---------- DATA PROVIDED
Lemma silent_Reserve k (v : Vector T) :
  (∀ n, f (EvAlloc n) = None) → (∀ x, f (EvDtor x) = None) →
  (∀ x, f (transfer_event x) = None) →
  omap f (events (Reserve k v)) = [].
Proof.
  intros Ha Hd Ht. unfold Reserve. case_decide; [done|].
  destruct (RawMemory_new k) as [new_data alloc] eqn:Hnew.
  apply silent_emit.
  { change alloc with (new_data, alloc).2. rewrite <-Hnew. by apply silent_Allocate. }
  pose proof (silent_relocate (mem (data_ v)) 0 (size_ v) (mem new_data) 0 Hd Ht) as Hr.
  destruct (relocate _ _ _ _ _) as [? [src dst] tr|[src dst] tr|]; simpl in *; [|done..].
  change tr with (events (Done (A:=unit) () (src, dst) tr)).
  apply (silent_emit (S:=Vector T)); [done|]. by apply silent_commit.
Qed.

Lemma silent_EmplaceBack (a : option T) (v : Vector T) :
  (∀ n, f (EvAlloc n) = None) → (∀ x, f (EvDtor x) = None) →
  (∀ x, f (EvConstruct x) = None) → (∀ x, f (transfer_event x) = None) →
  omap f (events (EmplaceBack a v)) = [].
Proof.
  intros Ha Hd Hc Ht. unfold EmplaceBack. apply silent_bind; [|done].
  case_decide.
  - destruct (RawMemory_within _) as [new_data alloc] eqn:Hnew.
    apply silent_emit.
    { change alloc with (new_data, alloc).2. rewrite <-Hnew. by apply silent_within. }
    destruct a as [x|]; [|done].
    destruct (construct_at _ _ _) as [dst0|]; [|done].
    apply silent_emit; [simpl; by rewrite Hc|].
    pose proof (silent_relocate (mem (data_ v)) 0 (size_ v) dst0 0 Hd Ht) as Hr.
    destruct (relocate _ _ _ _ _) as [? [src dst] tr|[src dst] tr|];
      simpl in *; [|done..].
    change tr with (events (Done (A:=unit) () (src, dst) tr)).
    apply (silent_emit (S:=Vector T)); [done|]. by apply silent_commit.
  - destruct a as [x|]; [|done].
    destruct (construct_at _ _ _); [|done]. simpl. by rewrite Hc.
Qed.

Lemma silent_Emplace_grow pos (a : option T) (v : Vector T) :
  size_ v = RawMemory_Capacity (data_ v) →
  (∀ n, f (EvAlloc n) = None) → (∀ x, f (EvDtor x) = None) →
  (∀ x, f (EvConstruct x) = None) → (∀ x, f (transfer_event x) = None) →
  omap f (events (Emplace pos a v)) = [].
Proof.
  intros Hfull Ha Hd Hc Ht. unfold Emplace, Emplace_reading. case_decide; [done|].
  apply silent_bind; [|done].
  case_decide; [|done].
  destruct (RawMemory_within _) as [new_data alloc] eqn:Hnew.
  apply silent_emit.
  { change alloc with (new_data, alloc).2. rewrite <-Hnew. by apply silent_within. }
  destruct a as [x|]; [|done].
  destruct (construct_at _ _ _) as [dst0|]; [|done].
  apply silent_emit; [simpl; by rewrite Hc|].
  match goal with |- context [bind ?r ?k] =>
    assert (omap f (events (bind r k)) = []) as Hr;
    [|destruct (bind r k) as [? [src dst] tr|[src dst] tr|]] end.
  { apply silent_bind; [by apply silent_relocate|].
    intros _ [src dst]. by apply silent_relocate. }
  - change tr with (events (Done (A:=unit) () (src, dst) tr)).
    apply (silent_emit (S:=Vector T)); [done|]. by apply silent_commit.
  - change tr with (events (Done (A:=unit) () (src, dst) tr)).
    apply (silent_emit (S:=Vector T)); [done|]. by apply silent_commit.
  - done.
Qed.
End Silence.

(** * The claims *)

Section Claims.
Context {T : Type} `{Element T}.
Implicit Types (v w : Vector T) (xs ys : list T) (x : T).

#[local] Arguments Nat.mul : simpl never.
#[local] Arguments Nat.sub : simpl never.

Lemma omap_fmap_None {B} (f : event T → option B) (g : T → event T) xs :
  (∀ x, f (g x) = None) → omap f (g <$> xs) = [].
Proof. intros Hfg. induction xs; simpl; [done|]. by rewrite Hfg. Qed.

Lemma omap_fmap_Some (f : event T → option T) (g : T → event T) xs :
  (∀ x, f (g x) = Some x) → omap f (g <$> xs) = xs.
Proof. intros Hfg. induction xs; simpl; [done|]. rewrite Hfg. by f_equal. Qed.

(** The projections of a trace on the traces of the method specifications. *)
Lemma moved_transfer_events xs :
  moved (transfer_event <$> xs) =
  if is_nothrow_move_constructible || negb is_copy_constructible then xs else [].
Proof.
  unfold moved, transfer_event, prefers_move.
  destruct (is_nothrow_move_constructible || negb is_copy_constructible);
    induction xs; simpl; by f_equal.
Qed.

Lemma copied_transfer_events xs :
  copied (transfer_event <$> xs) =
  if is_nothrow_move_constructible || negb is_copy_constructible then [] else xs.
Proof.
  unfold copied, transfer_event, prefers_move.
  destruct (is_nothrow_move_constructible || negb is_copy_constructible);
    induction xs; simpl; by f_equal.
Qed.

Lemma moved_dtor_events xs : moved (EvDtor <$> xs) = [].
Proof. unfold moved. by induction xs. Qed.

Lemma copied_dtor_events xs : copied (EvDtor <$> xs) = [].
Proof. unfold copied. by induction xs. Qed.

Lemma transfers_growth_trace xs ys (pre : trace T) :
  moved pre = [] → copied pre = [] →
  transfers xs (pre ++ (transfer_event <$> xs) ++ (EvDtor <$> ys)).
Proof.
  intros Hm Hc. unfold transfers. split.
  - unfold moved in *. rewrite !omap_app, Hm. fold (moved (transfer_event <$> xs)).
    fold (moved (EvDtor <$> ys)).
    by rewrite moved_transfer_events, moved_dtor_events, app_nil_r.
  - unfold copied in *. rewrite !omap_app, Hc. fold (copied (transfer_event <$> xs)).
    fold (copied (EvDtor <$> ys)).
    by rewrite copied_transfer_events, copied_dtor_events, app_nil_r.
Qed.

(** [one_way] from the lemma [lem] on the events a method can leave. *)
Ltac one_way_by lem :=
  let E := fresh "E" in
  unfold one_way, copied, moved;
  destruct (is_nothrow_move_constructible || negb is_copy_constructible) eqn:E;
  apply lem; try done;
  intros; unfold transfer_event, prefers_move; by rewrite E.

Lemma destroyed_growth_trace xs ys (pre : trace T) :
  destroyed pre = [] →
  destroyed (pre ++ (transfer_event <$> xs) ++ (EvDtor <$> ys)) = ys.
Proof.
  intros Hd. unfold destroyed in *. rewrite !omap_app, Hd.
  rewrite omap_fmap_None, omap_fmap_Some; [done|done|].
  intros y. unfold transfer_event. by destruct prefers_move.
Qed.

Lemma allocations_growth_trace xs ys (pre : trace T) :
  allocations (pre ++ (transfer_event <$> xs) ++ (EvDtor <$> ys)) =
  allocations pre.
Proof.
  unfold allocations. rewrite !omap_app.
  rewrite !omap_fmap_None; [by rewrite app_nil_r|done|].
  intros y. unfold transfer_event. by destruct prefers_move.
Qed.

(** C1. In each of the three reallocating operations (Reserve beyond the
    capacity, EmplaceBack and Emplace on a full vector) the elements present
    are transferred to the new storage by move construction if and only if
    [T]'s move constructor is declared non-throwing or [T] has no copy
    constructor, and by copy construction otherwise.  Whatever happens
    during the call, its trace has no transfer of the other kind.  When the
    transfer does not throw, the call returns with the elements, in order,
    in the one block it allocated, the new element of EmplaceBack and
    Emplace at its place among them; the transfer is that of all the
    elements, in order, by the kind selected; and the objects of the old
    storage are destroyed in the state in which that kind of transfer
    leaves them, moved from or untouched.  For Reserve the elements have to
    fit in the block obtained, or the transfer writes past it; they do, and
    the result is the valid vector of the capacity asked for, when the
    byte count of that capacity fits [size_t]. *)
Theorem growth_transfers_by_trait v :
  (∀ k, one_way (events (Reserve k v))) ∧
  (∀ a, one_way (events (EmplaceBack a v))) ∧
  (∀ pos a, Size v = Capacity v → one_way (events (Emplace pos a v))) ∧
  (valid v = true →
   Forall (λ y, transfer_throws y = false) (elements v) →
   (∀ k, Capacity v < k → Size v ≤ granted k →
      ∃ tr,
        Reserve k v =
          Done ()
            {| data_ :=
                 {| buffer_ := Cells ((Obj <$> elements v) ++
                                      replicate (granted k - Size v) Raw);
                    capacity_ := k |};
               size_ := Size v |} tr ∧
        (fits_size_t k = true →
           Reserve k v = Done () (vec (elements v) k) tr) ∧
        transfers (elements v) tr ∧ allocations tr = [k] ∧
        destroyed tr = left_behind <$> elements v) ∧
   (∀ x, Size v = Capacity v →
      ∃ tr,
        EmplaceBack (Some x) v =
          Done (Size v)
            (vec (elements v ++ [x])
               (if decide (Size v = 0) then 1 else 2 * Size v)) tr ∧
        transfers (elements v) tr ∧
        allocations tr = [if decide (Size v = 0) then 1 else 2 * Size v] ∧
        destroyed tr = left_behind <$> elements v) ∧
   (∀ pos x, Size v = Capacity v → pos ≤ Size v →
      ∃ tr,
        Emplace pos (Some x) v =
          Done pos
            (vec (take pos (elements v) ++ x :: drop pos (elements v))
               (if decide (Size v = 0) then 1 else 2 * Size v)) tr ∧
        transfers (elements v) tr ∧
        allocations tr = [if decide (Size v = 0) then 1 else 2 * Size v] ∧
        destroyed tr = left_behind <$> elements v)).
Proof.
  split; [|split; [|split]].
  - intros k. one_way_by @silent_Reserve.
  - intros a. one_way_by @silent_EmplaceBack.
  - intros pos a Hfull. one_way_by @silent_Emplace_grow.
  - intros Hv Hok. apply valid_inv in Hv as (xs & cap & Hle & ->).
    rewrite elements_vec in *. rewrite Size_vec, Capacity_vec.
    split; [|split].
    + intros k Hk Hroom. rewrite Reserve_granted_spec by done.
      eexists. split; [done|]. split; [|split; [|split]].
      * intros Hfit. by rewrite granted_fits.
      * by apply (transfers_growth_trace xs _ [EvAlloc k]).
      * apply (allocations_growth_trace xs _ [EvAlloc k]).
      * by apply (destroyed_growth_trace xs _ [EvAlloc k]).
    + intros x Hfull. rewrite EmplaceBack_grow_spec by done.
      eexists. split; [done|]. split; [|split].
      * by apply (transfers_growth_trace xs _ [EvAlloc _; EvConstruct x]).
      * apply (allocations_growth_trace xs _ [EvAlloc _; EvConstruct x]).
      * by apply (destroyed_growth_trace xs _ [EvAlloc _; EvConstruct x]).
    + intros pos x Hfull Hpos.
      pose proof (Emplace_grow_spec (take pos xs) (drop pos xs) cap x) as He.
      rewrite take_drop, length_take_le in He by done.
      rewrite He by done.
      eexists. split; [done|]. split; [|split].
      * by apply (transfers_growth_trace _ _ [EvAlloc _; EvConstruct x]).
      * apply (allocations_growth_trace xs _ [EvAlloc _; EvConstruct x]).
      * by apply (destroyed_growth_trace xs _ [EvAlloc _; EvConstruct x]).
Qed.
--------------------
---------- DATA PROVIDED
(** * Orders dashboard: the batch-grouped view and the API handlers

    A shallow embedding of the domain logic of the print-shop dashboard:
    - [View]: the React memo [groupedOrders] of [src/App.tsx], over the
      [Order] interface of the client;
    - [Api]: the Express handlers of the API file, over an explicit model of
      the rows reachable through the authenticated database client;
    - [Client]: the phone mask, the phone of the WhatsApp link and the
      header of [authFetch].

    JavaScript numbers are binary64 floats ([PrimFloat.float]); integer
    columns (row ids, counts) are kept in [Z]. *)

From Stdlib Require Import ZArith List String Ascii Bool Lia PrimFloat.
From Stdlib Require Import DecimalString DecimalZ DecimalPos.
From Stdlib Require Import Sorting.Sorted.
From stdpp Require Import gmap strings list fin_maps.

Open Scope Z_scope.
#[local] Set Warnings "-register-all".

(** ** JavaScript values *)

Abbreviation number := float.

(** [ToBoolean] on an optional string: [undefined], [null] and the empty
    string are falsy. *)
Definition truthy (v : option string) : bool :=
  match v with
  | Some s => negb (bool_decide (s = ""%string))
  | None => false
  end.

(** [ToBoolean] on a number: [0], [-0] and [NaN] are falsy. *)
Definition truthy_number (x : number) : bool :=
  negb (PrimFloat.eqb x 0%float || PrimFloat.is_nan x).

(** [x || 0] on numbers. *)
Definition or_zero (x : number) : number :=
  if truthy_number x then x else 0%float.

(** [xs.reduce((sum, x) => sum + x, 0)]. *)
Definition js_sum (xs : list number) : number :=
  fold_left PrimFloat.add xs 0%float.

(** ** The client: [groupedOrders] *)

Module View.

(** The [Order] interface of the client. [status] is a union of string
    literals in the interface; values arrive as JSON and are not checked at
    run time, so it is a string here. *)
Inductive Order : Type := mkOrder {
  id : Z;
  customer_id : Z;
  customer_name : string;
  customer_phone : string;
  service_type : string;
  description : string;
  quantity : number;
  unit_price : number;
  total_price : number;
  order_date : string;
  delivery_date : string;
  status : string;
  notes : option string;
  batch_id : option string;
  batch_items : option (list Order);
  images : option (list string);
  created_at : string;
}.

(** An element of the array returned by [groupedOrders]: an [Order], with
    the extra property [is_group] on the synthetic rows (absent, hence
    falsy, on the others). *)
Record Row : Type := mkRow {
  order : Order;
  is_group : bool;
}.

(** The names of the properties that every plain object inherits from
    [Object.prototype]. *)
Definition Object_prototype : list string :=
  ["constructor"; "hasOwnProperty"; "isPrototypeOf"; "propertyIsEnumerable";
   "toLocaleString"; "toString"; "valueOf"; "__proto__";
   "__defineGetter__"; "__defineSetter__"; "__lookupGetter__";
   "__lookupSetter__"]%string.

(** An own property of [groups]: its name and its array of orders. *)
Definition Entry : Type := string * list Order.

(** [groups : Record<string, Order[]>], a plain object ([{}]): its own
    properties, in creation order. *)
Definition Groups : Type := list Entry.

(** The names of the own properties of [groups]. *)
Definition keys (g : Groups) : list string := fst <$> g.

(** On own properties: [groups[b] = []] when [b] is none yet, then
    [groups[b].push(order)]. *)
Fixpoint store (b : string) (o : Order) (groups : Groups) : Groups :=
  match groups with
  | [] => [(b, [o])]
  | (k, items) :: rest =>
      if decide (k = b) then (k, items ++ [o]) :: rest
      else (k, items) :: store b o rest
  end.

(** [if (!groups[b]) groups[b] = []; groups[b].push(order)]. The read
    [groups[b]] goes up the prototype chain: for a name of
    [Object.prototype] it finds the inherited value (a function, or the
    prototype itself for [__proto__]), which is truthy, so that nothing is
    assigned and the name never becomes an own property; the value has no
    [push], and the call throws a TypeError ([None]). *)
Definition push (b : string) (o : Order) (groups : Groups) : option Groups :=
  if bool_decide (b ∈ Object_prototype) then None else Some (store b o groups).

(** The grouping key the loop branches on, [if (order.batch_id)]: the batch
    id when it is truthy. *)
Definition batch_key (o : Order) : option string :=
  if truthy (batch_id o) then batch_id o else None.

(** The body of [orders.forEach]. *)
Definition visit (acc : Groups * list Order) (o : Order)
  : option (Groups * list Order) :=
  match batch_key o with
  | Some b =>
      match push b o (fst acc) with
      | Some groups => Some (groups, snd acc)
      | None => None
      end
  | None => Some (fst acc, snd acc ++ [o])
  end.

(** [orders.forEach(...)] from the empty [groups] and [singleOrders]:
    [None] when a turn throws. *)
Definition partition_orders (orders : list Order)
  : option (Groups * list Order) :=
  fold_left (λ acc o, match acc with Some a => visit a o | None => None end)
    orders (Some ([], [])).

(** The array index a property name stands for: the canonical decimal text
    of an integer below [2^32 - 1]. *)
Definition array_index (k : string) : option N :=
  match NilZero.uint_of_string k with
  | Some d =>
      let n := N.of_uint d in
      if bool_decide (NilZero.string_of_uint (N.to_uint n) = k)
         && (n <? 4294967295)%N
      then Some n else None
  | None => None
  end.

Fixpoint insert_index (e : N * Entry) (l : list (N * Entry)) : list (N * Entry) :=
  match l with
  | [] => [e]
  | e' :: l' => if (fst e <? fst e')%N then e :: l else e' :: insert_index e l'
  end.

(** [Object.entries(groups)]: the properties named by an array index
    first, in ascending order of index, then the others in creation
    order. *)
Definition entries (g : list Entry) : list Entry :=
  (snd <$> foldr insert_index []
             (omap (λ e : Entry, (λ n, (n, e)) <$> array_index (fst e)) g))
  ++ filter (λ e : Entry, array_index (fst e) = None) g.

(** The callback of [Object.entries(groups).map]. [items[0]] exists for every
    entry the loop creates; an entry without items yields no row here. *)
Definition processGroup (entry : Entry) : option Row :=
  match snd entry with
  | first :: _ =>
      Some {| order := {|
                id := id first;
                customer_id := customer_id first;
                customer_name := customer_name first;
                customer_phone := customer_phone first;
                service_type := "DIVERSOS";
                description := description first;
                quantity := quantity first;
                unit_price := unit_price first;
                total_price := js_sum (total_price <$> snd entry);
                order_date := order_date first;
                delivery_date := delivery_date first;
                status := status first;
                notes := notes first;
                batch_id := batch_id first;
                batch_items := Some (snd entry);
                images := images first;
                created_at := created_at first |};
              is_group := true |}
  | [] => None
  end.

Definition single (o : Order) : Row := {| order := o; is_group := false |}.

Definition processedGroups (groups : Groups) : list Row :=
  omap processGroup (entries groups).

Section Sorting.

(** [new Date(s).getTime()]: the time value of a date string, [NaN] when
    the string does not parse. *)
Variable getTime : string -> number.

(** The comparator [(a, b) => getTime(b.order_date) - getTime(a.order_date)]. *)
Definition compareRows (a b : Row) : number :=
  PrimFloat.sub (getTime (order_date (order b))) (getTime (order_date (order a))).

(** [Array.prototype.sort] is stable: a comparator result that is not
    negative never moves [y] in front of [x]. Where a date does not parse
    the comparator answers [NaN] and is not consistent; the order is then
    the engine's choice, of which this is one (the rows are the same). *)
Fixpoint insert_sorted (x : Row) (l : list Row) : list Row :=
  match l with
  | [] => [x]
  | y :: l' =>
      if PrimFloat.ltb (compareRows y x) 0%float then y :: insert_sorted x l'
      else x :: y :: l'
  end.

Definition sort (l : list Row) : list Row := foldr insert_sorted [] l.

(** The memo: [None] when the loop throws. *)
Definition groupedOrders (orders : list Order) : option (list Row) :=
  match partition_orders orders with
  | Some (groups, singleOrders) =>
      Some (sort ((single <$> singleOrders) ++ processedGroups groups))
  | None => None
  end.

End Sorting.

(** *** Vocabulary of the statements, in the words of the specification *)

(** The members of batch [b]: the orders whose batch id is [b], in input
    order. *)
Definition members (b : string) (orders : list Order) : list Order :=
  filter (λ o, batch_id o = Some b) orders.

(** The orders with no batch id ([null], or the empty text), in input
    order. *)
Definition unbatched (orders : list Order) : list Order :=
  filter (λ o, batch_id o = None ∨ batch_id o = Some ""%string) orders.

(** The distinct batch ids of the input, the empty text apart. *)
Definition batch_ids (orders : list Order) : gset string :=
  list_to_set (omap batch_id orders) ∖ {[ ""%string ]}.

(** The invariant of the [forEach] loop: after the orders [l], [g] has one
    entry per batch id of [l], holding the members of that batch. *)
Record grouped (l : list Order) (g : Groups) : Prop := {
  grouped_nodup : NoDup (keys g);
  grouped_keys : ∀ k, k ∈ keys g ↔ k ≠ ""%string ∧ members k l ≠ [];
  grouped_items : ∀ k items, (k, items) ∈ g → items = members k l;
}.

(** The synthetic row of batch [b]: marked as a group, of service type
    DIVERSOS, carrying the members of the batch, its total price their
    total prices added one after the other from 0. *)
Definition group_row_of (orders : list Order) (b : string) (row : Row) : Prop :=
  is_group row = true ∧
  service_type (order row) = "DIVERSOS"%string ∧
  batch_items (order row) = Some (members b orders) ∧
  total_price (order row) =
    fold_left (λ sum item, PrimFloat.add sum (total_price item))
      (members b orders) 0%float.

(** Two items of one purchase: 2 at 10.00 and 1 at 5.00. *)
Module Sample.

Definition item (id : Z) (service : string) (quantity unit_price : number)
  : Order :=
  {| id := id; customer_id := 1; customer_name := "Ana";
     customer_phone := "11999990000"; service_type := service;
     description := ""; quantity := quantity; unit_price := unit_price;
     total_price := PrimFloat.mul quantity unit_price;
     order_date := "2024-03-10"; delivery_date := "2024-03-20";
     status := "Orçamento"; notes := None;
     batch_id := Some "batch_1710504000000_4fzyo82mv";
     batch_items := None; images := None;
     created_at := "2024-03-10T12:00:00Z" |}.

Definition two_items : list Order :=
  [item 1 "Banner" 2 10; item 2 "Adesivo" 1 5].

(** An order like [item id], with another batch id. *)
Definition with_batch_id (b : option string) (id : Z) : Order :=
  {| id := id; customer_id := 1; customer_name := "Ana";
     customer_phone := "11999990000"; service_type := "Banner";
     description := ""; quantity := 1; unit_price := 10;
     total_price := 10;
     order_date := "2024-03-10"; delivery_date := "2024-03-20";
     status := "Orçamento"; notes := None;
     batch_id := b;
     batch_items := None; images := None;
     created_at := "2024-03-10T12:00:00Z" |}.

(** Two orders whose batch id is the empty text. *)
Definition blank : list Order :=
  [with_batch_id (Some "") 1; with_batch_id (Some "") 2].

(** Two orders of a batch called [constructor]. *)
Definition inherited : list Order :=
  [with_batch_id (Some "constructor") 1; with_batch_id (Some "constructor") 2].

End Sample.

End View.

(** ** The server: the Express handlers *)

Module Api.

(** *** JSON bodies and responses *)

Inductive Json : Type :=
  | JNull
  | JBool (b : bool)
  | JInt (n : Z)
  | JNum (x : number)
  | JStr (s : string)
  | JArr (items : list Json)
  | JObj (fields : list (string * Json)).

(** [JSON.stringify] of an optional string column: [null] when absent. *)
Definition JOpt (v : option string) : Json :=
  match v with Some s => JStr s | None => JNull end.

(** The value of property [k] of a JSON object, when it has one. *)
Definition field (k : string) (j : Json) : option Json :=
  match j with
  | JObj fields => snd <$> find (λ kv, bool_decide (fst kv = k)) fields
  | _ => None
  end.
--------------------
- [WORK REQUIRED]:
From the line holding "Lemma silent_Reserve k" to the line holding "- destruct (RawMemory_within", inclusive, restate each line above exactly as written.

- [REPLY TO THE EXERCISE]:
Lemma silent_Reserve k (v : Vector T) :
  (∀ n, f (EvAlloc n) = None) → (∀ x, f (EvDtor x) = None) →
  (∀ x, f (transfer_event x) = None) →
  omap f (events (Reserve k v)) = [].
Proof.
  intros Ha Hd Ht. unfold Reserve. case_decide; [done|].
  destruct (RawMemory_new k) as [new_data alloc] eqn:Hnew.
  apply silent_emit.
  { change alloc with (new_data, alloc).2. rewrite <-Hnew. by apply silent_Allocate. }
  pose proof (silent_relocate (mem (data_ v)) 0 (size_ v) (mem new_data) 0 Hd Ht) as Hr.
  destruct (relocate _ _ _ _ _) as [? [src dst] tr|[src dst] tr|]; simpl in *; [|done..].
  change tr with (events (Done (A:=unit) () (src, dst) tr)).
  apply (silent_emit (S:=Vector T)); [done|]. by apply silent_commit.
Qed.

Lemma silent_EmplaceBack (a : option T) (v : Vector T) :
  (∀ n, f (EvAlloc n) = None) → (∀ x, f (EvDtor x) = None) →
  (∀ x, f (EvConstruct x) = None) → (∀ x, f (transfer_event x) = None) →
  omap f (events (EmplaceBack a v)) = [].
Proof.
  intros Ha Hd Hc Ht. unfold EmplaceBack. apply silent_bind; [|done].
  case_decide.
  - destruct (RawMemory_within _) as [new_data alloc] eqn:Hnew.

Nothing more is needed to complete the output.